(Stored data)
(** What follows a sync; the second pass of the shrink is the last. *)
Definition finish (s : sys) (i : nat) (k : cont) : outcome (option sys) :=
  match k with
  | KReturn => Done (Some (at_ s i (bc s) Idle))
  | KShrink want freed =>
      '(_, c) ← shrink_pass (bc s) (lru (bc s)) freed;
      Done (Some (at_ s i c (shrunk_for want)))
  end.

(** [block_get_nosync] up to the allocation. *)
Definition get_nosync (s : sys) (i : nat) (d sec : Z) (sync : bool) : outcome (option sys) :=
  let c := bc s in
  r ← find_block c (dev (bdevs d)) sec;
  match r with
  | Some b => c ← inc_and_return b c; Done (Some (at_ s i c (got sync d sec b)))
  | None =>
      if BLOCK_CACHE_MAX_SIZE <=? cache_size c then shrink s i (Some (d, sec, sync))
      else Done (Some (at_ s i c (Allocate d sec sync)))
  end.

(** The rest of it; [new] is the memory of the new block. *)
Definition get_nosync_new (s : sys) (i : nat) (d sec : Z) (sync : bool) (new : Z) : outcome (option sys) :=
  let c := bc s in
  match heap c !! new with
  | Some _ => Done None
  | None =>
      r ← find_block c (dev (bdevs d)) sec;
      match r with
      | Some b => c ← inc_and_return b c; Done (Some (at_ s i c (got sync d sec b)))
      | None =>
          c ← block_cache new (set_heap (<[new := block_new d sec]> (heap c)) c);
          c ← inc_and_return new c;
          Done (Some (at_ s i c (got sync d sec new)))
      end
  end.

(** [block_get] with the block: what the flags ask for, the submit, and the wait. *)
Definition get_check (s : sys) (i : nat) (d sec b : Z) : outcome (option sys) :=
  x ← block_at (bc s) b;
  Done (Some (at_ s i (bc s) (if valid x then Holding d sec b else if locked x then WaitSync d sec b else Submit d sec b))).

Definition get_submit (s : sys) (i : nat) (d sec b : Z) : outcome (option sys) :=
  let c := bc s in
  x ← block_at c b;
  if locked x then Done None
  else
    c ← with_block (set_locked true) b c;
    '(c, q) ← block_submit b c (queue s);
    Done (Some (set_queue q (at_ s i c (WaitSync d sec b)))).

Definition block_wait_for_sync (s : sys) (i : nat) (d sec b : Z) : outcome (option sys) :=
  x ← block_at (bc s) b;
  if locked x then Done None else Done (Some (at_ s i (bc s) (Holding d sec b))).
(* ===== verification/BcacheProps.v ===== *)
(** The block cache presents the blocks of the disks with the writes made to
    them: whatever the tasks, the drivers and the shrinker do, a block that was
    obtained holds what was last written to its sector, no block is freed while
    it is used, and a sync brings everything to the disks. *)
From stdpp Require Import base numbers list gmap.
From Stdlib Require Import ZArith ZifyBool Lia.
From S2P Require Import Prelude Bcache.
Open Scope Z_scope.

(** * Counting occurrences *)

Definition cnt (b : Z) (l : list Z) : Z := Z.of_nat (length (filter (fun x => x = b) l)).

Lemma cnt_nil b : cnt b [] = 0.
Proof. done. Qed.

Lemma cnt_cons b x l : cnt b (x :: l) = (if decide (x = b) then 1 else 0) + cnt b l.
Proof. unfold cnt. rewrite filter_cons. case_decide; simpl; lia. Qed.

Lemma cnt_app b l k : cnt b (l ++ k) = cnt b l + cnt b k.
Proof. unfold cnt. rewrite filter_app, length_app. lia. Qed.

Lemma cnt_nonneg b l : 0 <= cnt b l.
Proof. unfold cnt. lia. Qed.

Lemma cnt_in b l : b ∈ l -> 1 <= cnt b l.
Proof.
  induction 1 as [x l|x y l _ IH]; rewrite cnt_cons; [rewrite decide_True by done|]; pose proof (cnt_nonneg x l); [lia|].
  case_decide; lia.
Qed.

Lemma cnt_out b l : b ∉ l -> cnt b l = 0.
Proof.
  induction l as [|x l IH]; [done|]. rewrite not_elem_of_cons, cnt_cons. intros [Hx Hl].
  rewrite decide_False by congruence. rewrite IH; [lia | done].
Qed.
(** * TJ-II HIBP-1 geometry

    A model of [define_geometry] (define_geometry.py): the function that
    fills a [Geometry] object with the beamline angles, the coordinates of
    the plates along the primary and the secondary beamline, the chamber
    contours and the two contour tables read from disk.

    Conventions of the model.
    - Python floats are read as exact real numbers ([R]); rounding is not
      represented, so an equation proved here is the exact-arithmetic
      content of a statement that holds "up to rounding" on the machine.
    - A Python [dict] is an insertion-ordered association list ([Dict]).
    - The numpy arrays stored in [r_dict] are mutated in place by the last
      loop of the function and one of them is stored under two names, so
      [r_dict] maps a name to a reference into the store [arrays] of the
      object, not to a value.
    - Exceptions are values of [exn]; a computation is a function from the
      object under construction to an exception or a result. *)

From Stdlib Require Import Reals Lra String List Bool Arith Lia.
Import ListNotations.

Open Scope string_scope.
Open Scope R_scope.

(** ** Three-component arrays *)

Record vec : Type := mkvec { vx : R; vy : R; vz : R }.

Definition vadd (a b : vec) : vec :=
  mkvec (vx a + vx b) (vy a + vy b) (vz a + vz b).

Definition vsub (a b : vec) : vec :=
  mkvec (vx a - vx b) (vy a - vy b) (vz a - vz b).

Definition vscale (c : R) (a : vec) : vec :=
  mkvec (c * vx a) (c * vy a) (c * vz a).

Definition norm (a : vec) : R :=
  sqrt (vx a * vx a + vy a * vy a + vz a * vz a).

(** Euclidean distance between two points. *)
Definition distance (a b : vec) : R := norm (vsub a b).

(** ** Insertion-ordered dictionaries with string keys *)

Module Dict.

Definition t (V : Type) : Type := list (string * V).

Definition empty {V : Type} : t V := [].

Fixpoint get {V : Type} (k : string) (d : t V) : option V :=
  match d with
  | [] => None
  | (k', v) :: d' => if String.eqb k k' then Some v else get k d'
  end.

(** [d[k] = v]: an existing key keeps its position, a new key goes last. *)
Fixpoint set {V : Type} (k : string) (v : V) (d : t V) : t V :=
  match d with
  | [] => [(k, v)]
  | (k', v') :: d' =>
      if String.eqb k k' then (k', v) :: d' else (k', v') :: set k v d'
  end.

Definition keys {V : Type} (d : t V) : list string := map fst d.

(** [d.update(e)]: the items of [e] are stored in [d] in the order of [e]. *)
Definition update {V : Type} (d e : t V) : t V :=
  fold_left (fun acc kv => set (fst kv) (snd kv) acc) e d.

End Dict.

(** ** The Geometry object *)

Definition loc : Type := nat.

(** A table of numbers as [np.loadtxt] returns it: one list per row. *)
Definition table : Type := list (list R).
(** Equality of nullable TEXT values as JavaScript [===] and SQL [IS]. *)
Definition opt_eqb (a b : option string) : bool :=
  match a, b with
  | Some x, Some y => String.eqb x y
  | None, None => true
  | _, _ => false
  end.

Definition mem (x : string) (l : list string) : bool := existsb (String.eqb x) l.

(* ================================================================= *)
(** ** The persisted schema (001_init.sql) *)

Module ProjectRow.
Record t := mk {
  id : string;
  name : string;
  color : option string;
  icon : option string;
  sort_order : Z;
  created_at : string
}.
End ProjectRow.

Module TaskRow.
Record t := mk {
  id : string;
  project_id : option string;
  title : string;
  notes : string;
  completed : Z;
  priority : Z;
  due_at : option string;
  sort_order : Z;
  created_at : string;
  updated_at : string
}.

Definition set_project_id (v : option string) (r : t) : t :=
  mk (id r) v (title r) (notes r) (completed r) (priority r) (due_at r)
     (sort_order r) (created_at r) (updated_at r).

Definition set_project_id_updated_at (v : option string) (u : string) (r : t) : t :=
  mk (id r) v (title r) (notes r) (completed r) (priority r) (due_at r)
     (sort_order r) (created_at r) u.

Definition set_sort_order_updated_at (n : Z) (u : string) (r : t) : t :=
  mk (id r) (project_id r) (title r) (notes r) (completed r) (priority r)
     (due_at r) n (created_at r) u.
End TaskRow.

Module TagRow.
Record t := mk { id : string; name : string }.
End TagRow.

Module TaskTagRow.
Record t := mk { task_id : string; tag_id : string }.
End TaskTagRow.

(** The four tables, each in rowid order. *)
Record Store := mkStore {
  projects : list ProjectRow.t;
  tasks : list TaskRow.t;
  tags : list TagRow.t;
  task_tags : list TaskTagRow.t
}.

Definition empty_store : Store := mkStore [] [] [] [].

Definition project_ids (s : Store) : list string := map ProjectRow.id (projects s).
Definition task_ids (s : Store) : list string := map TaskRow.id (tasks s).
Definition tag_ids (s : Store) : list string := map TagRow.id (tags s).

Definition project_exists (s : Store) (i : string) : bool := mem i (project_ids s).
Definition task_exists (s : Store) (i : string) : bool := mem i (task_ids s).
Definition tag_exists (s : Store) (i : string) : bool := mem i (tag_ids s).

(* ================================================================= *)
(** ** The connection and its environment *)

Inductive Result (A : Type) : Type :=
| Ok (a : A)
| Err (e : string).
Arguments Ok {A} a.
Arguments Err {A} e.

(** The state every operation runs against: the store, the connection's
    [foreign_keys] pragma, the snapshot taken by an open [BEGIN], an
    injected storage fault ([fuse = Some n]: the call after [n] successful
    database calls fails, once), and the clock and id generator of the host
    ([nowIso], [todayIsoDate] of lib/date and [crypto.randomUUID]), read at
    successive [ticks]. *)
Record World := mkWorld {
  store : Store;
  foreign_keys : bool;
  snapshot : option Store;
  fuse : option nat;
  ticks : nat;
  now_of : nat -> string;
  today_of : nat -> string;
  uuid_of : nat -> string
}.

Definition set_store (s : Store) (w : World) : World :=
  mkWorld s (foreign_keys w) (snapshot w) (fuse w) (ticks w) (now_of w) (today_of w) (uuid_of w).
Definition set_foreign_keys (b : bool) (w : World) : World :=
  mkWorld (store w) b (snapshot w) (fuse w) (ticks w) (now_of w) (today_of w) (uuid_of w).
Definition set_snapshot (o : option Store) (w : World) : World :=
  mkWorld (store w) (foreign_keys w) o (fuse w) (ticks w) (now_of w) (today_of w) (uuid_of w).
Definition set_fuse (f : option nat) (w : World) : World :=
  mkWorld (store w) (foreign_keys w) (snapshot w) f (ticks w) (now_of w) (today_of w) (uuid_of w).
Definition tick (w : World) : World :=
  mkWorld (store w) (foreign_keys w) (snapshot w) (fuse w) (S (ticks w)) (now_of w) (today_of w) (uuid_of w).

(** Asynchronous functions that may throw: state passing with an error. *)
Definition M (A : Type) : Type := World -> Result A * World.

Definition ret {A} (a : A) : M A := fun w => (Ok a, w).

Definition bind {A B} (m : M A) (k : A -> M B) : M B :=
  fun w =>
    match m w with
    | (Ok a, w') => k a w'
    | (Err e, w') => (Err e, w')
    end.
(** The model: the request body to the response content or an exception. *)
Context {W : Type} (chat : pystr -> W -> result (option json) * W).

Fixpoint summarize_batches (accumulated : StructuredSummary) (bs : list (list jdict)) (w : W)
    : result StructuredSummary * W :=
  match bs with
  | [] => (Ok accumulated, w)
  | batch :: bs' =>
    match chat (summarize_body accumulated batch) w with
    | (Err e, w') => (Err e, w')
    | (Ok content, w') =>
      match _parse_response content with
      | None => (Err (value_error (u "progressive summarizer returned invalid JSON schema")), w')
      | Some parsed => summarize_batches (merged accumulated parsed) bs' w'
      end
    end
  end.

Definition summarize (max_input_chars : Z) (elided : list jdict) (previous : option StructuredSummary)
    (w : W) : result StructuredSummary * W :=
  summarize_batches (default empty_summary previous) (_batches max_input_chars elided) w.
End Progressive.

(** ** Lemmas *)

Lemma getattr_summary_of v f : getattr (summary_of v) f = v f.
Proof. by destruct f. Qed.

Lemma elem_of_merged a b f x :
  x ∈ getattr (merged a b) f <-> x ∈ getattr a f \/ x ∈ getattr b f.
Proof. unfold merged. rewrite getattr_summary_of, elem_of_from_keys. apply elem_of_app. Qed.
(* ===== verification/Types.v ===== *)
(** * Shared data types
      (kinetic_sdk/tool/base.py, kinetic_sdk/llm/client.py,
       kinetic_sdk/security/policy.py, kinetic_sdk/agent/modes.py,
       kinetic_sdk/agent/planning.py)

    The dataclasses and enumerations that cross component boundaries. *)

From stdpp Require Import base gmap strings list.
From Stdlib Require Import ZArith Lia.
From S2P Require Import Prelude Json.

Inductive ToolFailureCategory := RECOVERABLE_INPUT | TRANSIENT | PERMANENT.

Inductive ToolRiskLevel := READ_ONLY | WRITE | DESTRUCTIVE.

#[export] Instance failure_category_eq_dec : EqDecision ToolFailureCategory.
Proof. solve_decision. Defined.

Definition failure_value (c : ToolFailureCategory) : pystr :=
  match c with
  | RECOVERABLE_INPUT => u "recoverable_input"
  | TRANSIENT => u "transient"
  | PERMANENT => u "permanent"
  end.

Record ToolExecutionPolicy := {
  timeout_seconds : option pyfloat;
  p_max_transient_retries : option Z;
  circuit_breaker_threshold : option Z;
  circuit_breaker_cooldown_seconds : pyfloat;
}.

Record ToolResult := {
  output : json;
  error : option pystr;
  tr_metadata : jdict;
  failure_category : option ToolFailureCategory;
  duration_seconds : option pyfloat;
  artifacts : list pystr;
}.

(** [ToolResult.is_error]. *)
Definition is_error (r : ToolResult) : bool :=
  match error r with Some (_ :: _) => true | _ => false end.

(** [ToolResult(error=msg)] and [ToolResult(output=v)]. *)
Definition error_result (msg : pystr) : ToolResult := {|
  output := JNull; error := Some msg; tr_metadata := []; failure_category := None;
  duration_seconds := None; artifacts := [] |}.

Definition output_result (v : json) : ToolResult := {|
  output := v; error := None; tr_metadata := []; failure_category := None;
  duration_seconds := None; artifacts := [] |}.

Definition set_duration (r : ToolResult) (d : pyfloat) : ToolResult := {|
  output := output r; error := error r; tr_metadata := tr_metadata r;
  failure_category := failure_category r; duration_seconds := Some d; artifacts := artifacts r |}.

Definition set_category (r : ToolResult) (c : ToolFailureCategory) : ToolResult := {|
  output := output r; error := error r; tr_metadata := tr_metadata r;
  failure_category := Some c; duration_seconds := duration_seconds r; artifacts := artifacts r |}.

(** The declarative part of a [Tool]; [execute] belongs to the environment. *)
Record Tool := {
  t_name : pystr;
  t_description : pystr;
  t_parameters : json;
  risk_level : option ToolRiskLevel;
  execution_policy : option ToolExecutionPolicy;
  (** ["idempotency_key" in inspect.signature(tool.execute).parameters] *)
  accepts_idempotency_key : bool;
}.

Definition to_schema (t : Tool) : json :=
  JObj [(u "name", JStr (t_name t)); (u "description", JStr (t_description t));
        (u "input_schema", t_parameters t)].

Record ToolCall := { tc_id : pystr; tc_name : pystr; tc_arguments : jdict }.

#[export] Instance tool_call_eq_dec : EqDecision ToolCall.
Proof. solve_decision. Defined.

Record LLMResponse := {
  r_content : pystr;
  tool_calls : list ToolCall;
  stop_reason : option pystr;
  usage : jdict;
  reasoning_text : option pystr;
}.

Inductive StreamEvent :=
| SE_text (delta : pystr)
| SE_tool_call (c : ToolCall)
| SE_done (r : LLMResponse).

Record PermissionDecision := {
  allowed : bool;
  reason : pystr;
  requires_confirmation : bool;
}.

#[export] Instance permission_decision_eq_dec : EqDecision PermissionDecision.
Proof. solve_decision. Defined.

Inductive AgentMode := FLASH | MAX.

#[export] Instance agent_mode_eq_dec : EqDecision AgentMode.
Proof. solve_decision. Defined.

Definition mode_value (m : AgentMode) : pystr :=
  match m with FLASH => u "flash" | MAX => u "max" end.

(** [AgentMode(value)]. *)
Definition mode_of_value (v : pystr) : option AgentMode :=
  if decide (v = u "flash") then Some FLASH
  else if decide (v = u "max") then Some MAX else None.

Definition escalates_to (current : AgentMode) : option AgentMode :=
  match current with FLASH => Some MAX | MAX => None end.

Record Plan := { p_goal : pystr; p_steps : list pystr; p_metadata : jdict }.

Definition make_plan (goal : pystr) (steps : list pystr) (md : jdict) : result Plan :=
  if bool_decide (strip goal = []) then Err (value_error (u "plan goal must be a non-empty string"))
  else if bool_decide (steps = []) || existsb (fun s => bool_decide (strip s = [])) steps
       then Err (value_error (u "plan steps must contain at least one non-empty string"))
  else Ok {| p_goal := goal; p_steps := steps; p_metadata := md |}.

Fixpoint numbered_steps (index : Z) (steps : list pystr) : list pystr :=
  match steps with
  | [] => []
  | s :: steps' => (dec index ++ u ". " ++ s) :: numbered_steps (index + 1) steps'
  end.

Definition plan_to_prompt (p : Plan) : pystr :=
  u "Execution plan (follow it when evidence supports it; update your approach if tool results contradict it):"
  ++ [10%N] ++ u "Goal: " ++ p_goal p ++ [10%N] ++ join [10%N] (numbered_steps 1 (p_steps p)).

■ The problem ■
One number only, please: the count of lines in the data that hold the word "component".

■ Result for this task ■
2